Work task: Report each line of the records below that uses the word "have".

[Saved entries]
-----

(* ===== verification/Prelude.v ===== *)
(** * Heddle: verification development

    Heddle is a version control system that keeps immutable content-addressed objects
    (blobs, trees, states), mutable names for them (refs: threads, markers, remote
    threads, HEAD), and a log of operations that makes changes of names undoable and
    crash safe.  This development models its storage and merge core, in Rust under
    [src/crates], as executable definitions, and proves what makes them correct.

    ** The parts and how they interact

    - Objects are written into packs.  [delta_encoder.rs] compresses an object against a
      similar one, [pack_builder.rs] chooses the bases and lays the pack out,
      [pack_index.rs] finds an object in it, [pack_reader.rs] follows chains of deltas
      back.  [disk_sort.rs], [offset_index.rs] and [pack_identity.rs] serve whole-pack
      work, [repack] schedules it in the background.
    - A tree is an object that maps names to objects; its id binds its contents.  Two
      trees merge against a common base: [executor.rs] walks the three, follows renames
      that [rename_matcher.rs] detects, and merges texts with [merge/src/diff3.rs].
    - A ref is a small file, or a row of the packed-refs file, listed once more in a
      summary index.  [refs_transactions.rs] changes a batch of them with staged files,
      renames and a rollback.
    - The operation log ([crates/oplog]) records every change.  [refs_manager.rs] commits
      the records of a batch to the log first and publishes the files of the refs after;
      a reader that finds the files behind the log folds the missing records into them
      ([reconciler.rs]), so that the log decides and the files are a cache of it.
    - A manifest ([object/manifest]) is a trie whose root hash names a set of objects.

    ** Conventions

    A function that can fail returns [exec E A] (below): a value, an error, [Panic] or
    [Fuel].  An operation of machine arithmetic, an index or a slice that Rust checks is
    one that can end in [Panic]; wrapping and saturating operations are written out.
    [returns m Q] and [settles m Q R] say that [m] ends in a value with [Q] (or an error
    with [R]), hence neither in [Panic] nor in [Fuel]; most theorems are of that form and so
    include termination and the absence of panics.  Integers are [Z] with their
    width as a hypothesis or a check; bytes are [Z] in [0..255], byte vectors are lists.
    A [BTreeMap] or [HashMap] is a [gmap]; where the code iterates a [HashMap], the order
    is a parameter, any permutation.  Code outside the repository is a parameter with
    its documented behaviour as named hypotheses: BLAKE3 (digests of 32 bytes; no theorem
    assumes it injective, a conclusion that depends on it has a collision as its other
    case), zstd, the line diff of the [similar] crate, base32, the Git ref syntax and
    Git object ids of the [sley] crates.  Each main theorem with hypotheses has a
    witness, which applies it at a concrete input.

    ** Files

    Shared: [Prelude] (outcomes, machine integers, slices, loops, big-endian integers,
    binary search, sorting), [Text] (UTF-8 and lines), [BTree] (sorted vectors and ordered
    maps), [F64] (floats).

    Packs, over [crates/format/src/delta] and [crates/pack/src/store/pack]:
    - [Delta]: [delta_encoder.rs] and [delta_decoder.rs];
    - [Varint], [PackFormat]: [varint.rs], [shared.rs], [versioned_header.rs];
    - [PackIndex]: [pack_index.rs]; [PackSort]: [disk_sort.rs], [offset_index.rs],
      [pack_identity.rs];
    - [CompactFrame]: [object-model/src/compact], the frames a repack writes;
    - [PackBuild]: [pack_builder.rs]; [PackRead]: [pack_reader.rs]; [PackRoundtrip] and
      [PackVisit] compose the two;
    - [Repack]: [repack/policy.rs] and [repack/scheduler.rs], whose threads are a step
      relation over the scheduler's state.

    Trees, diff and merge:
    - [Trees], [TreeHash], [TreeCodec]: [object-model/src/object/tree.rs] and
      [tree_git_layout.rs], the entries, the ids with their redacted projections, the
      external forms;
    - [ObjectStore]: the class of stores that the tree algorithms work over;
    - [Budget], [LineDiff]: [objects/src/util], the Myers diff that blame uses;
    - [Merge]: [crates/merge/src], the text merge;
    - [TreeMerge], [RenameMatch], [RenameMerge], [FlatTrees]: [merge/src/tree_merge], the
      tree merge with and without renames, and flattening as the inverse of rebuilding.

    Refs, over [crates/refs/src/refs] and [object-model/src]:
    - [RefNames], [RefText]: [name_encoding.rs], [refs.rs], [text.rs], [head.rs],
      [name.rs], how names become paths and values become text;
    - [RefDisk]: the files of the store, and a schedule that decides which operation of the
      file system fails, before or after its effect;
    - [RefSummary]: [ref_summary_index.rs];
    - [RefStore]: [refs_transactions.rs] and the writers of [refs_manager.rs];
      [RefPublish], [RefPack] and [RefCas] prove what publishing, packing and updating
      guarantee; [RefSamples] holds the witnesses.

    The operation log, over [crates/oplog/src/oplog]:
    - [OpRecords]: [op_record/types.rs]; [OpLog]: [packed_oplog.rs],
      [segmented_oplog.rs], [oplog_core.rs];
    - [OpLogSpec]: the list of entries that the log stands for; [OpIndex] (the index of a
      container), [OpSegments] (the tail of segments) and [OpOps] (the operations) prove
      that the log refines it; [OpSamples] holds the witnesses.

    The reconciler, over [repo/src/atomic/reconciler.rs] and the chokepoints of
    [refs_manager.rs]:
    - [RefFold]: what committed records say of the refs; [RefReconcile]: watermarks,
      materialization, logical reads and writes, the commit before the publish;
    - [RefFoldSpec], [RefWatermark], [RefMaterialize], [RefShared], [RefRecover],
      [RefWitness], [RefRead], [RefLocal], [RefCommit]: the proofs, from the fold up to
      reads and commits, with what a snapshot's witness file may say ([RefWitness]);
      [RefReconcileSamples] holds the witnesses.

    Manifests, over [object-model/src/object/manifest]:
    - [Cursor], [Manifest], [ManifestBuild], [ManifestFsck], [ManifestExtent],
      [ManifestBinding]: [node.rs], [build.rs], [fsck.rs], [extent.rs], [binding.rs];
    - [ManifestSpec], [ManifestCanon], [ManifestTrie], [ManifestAudit]: the trie of a
      sorted set and the proofs against it; [ManifestSamples] holds the witnesses.

    ** What the theorems show

    - Packs.  [Delta.encode_decode_roundtrip], [Delta.decode_safe],
      [Delta.build_index_bounded]; [PackIndex.index_read_find]; and for whole packs
      [PackRoundtrip.build_read_roundtrip] (what is built is read back, and nothing else)
      and [PackVisit.built_pack_identity].  [PackRoundtrip.build_loses_objects] shows the
      inputs that the first has to exclude.  [Repack.scheduler_bounded] is the invariant
      of the scheduler.
    - Trees and merges.  [Trees.Trees.tree_ops_map], [Trees.Trees.validate_decides],
      [TreeHash.TreeHash.tree_id_binds], [TreeHash.TreeHash.verified_disclosure_sound];
      [LineDiff.visit_lcs_sound], [LineDiff.visit_lcs_complete]; [Merge.merge_segments],
      [Merge.conflict_regions_exact]; [TreeMerge.TreeMerge.recursive_merge_explained] and
      [FlatTrees.FlatTrees.rename_merge_explained] (at every path, the ends of renames
      included, the merge of the three sides or a reported conflict, and the tree of these
      leaves), with what the merge with renames can lose in
      [RenameMerge.RenameMerge.Samples.rename_merge_loses_changes].
    - Refs.  [RefNames.name_path_faithful]; [RefPublish.publish_all_or_nothing],
      [RefCas.update_refs_cas] and [RefPack.pack_refs_crash_safe], under one failing
      operation of the file system wherever it falls; [RefSummary.summary_incremental].
    - Log.  [OpOps.record_refines_append], [OpOps.log_query_reference],
      [OpOps.conditional_commit], [OpOps.undo_redo_roundtrip]; and over sequences of
      operations [OpOps.commits_at_most_once], relative to what callers see to for a
      transaction ([OpOps.careful]); [OpSamples.OpSamples.aged_commit_repeats] and
      [OpSamples.OpSamples.plain_commit_repeats] show the commit repeated without it.
    - Log and refs together.  [RefRecover.fold_newest_change], [RefRead.read_recovers]
      and [RefCommit.commit_and_publish_atomic]: what a logical read sees is what the log
      and the files together say, and a commit changes that at once or not at all. A
      read assumes of the witness file that a witness naming the newest entry is the
      commit's own, which [RefWitness.snapshot_witnessed] shows of the code that writes
      it, and believes no older one.
      [RefReconcileSamples.local_reconcile_clobbers] shows how one checkout can undo
      what another committed.
    - Manifests.  [ManifestCanon.build_canonical], [ManifestTrie.expand_build_roundtrip],
      [ManifestTrie.root_binds_objects], [ManifestAudit.fsck_clean_sound],
      [ManifestAudit.fsck_accepts_built], [ManifestExtent.fsck_pack_range_exact]; and the
      forged root that passes the check in
      [ManifestSamples.ManifestSamples.fsck_overflow_blind].

    ** Fuel

    A loop that is not structural takes a bound on its rounds, and the lemma about it shows
    that the bound is never reached.
    - Loops over input take its length and one more: scans, merges of sorted runs, the
      walk of [Merge], the parsers.  [LineDiff.conquer_fuel] is twice the number of
      lines and two, because each round retires a job or splits one over lines of its own.
    - [Delta.copy_fuel] is the number of copy instructions of maximal length and one.
    - Varints and lists of bits stop at the width of the integer.
    - [PackRead.depth_fuel] is the code's own limit on the depth of a chain and two
      rounds: the round in which the limit is exceeded reports the error.
    - [ManifestBuild.LEVEL_FUEL] is 54: a route has 52 groups of five bits, so nodes have
      the depths 0 to 52, and one more round reaches the depth check.
    - The recursion of the tree merges is over a store that could hold a cycle, so
      their fuel is an argument, and the theorems ask that the input trees are grounded in
      it (complete to a depth below it); grounded trees of any depth have such a number.

    ** What is not modelled

    - Left out of the modelled parts: texts of errors and reports, memory maps and caches,
      locks (an operation that holds the lock of the refs or of the log is one step), the
      [(mtime, len)] cache of packed refs, the byte encodings and the repair of
      damaged files of the operation log (a file is the value that its bytes encode), tree
      and state frames, msgpack bytes ([rmp_serde]).
    - Left out as a whole: the pack builder that streams to temporary files, transfers of
      objects, the file-system store with its journals, worktrees and ignore rules,
      Git import and export through [sley], signing and sealed environments (thin layers
      over cryptography crates), capability checks (the Biscuit engine), hosted
      services and thread replication (RPC over generated messages), mounted
      filesystems, semantic analysis (tree-sitter, embeddings), continuous integration,
      the command line, its rendering and the developer tools. *)

From stdpp Require Export base tactics list list_numbers numbers option sorting gmap strings.
From Stdlib Require Export ZArith Lia Bool.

-----

Result of the task:
    - [ManifestBuild.LEVEL_FUEL] is 54: a route has 52 groups of five bits, so nodes have
      it (complete to a depth below it); grounded trees of any depth have such a number.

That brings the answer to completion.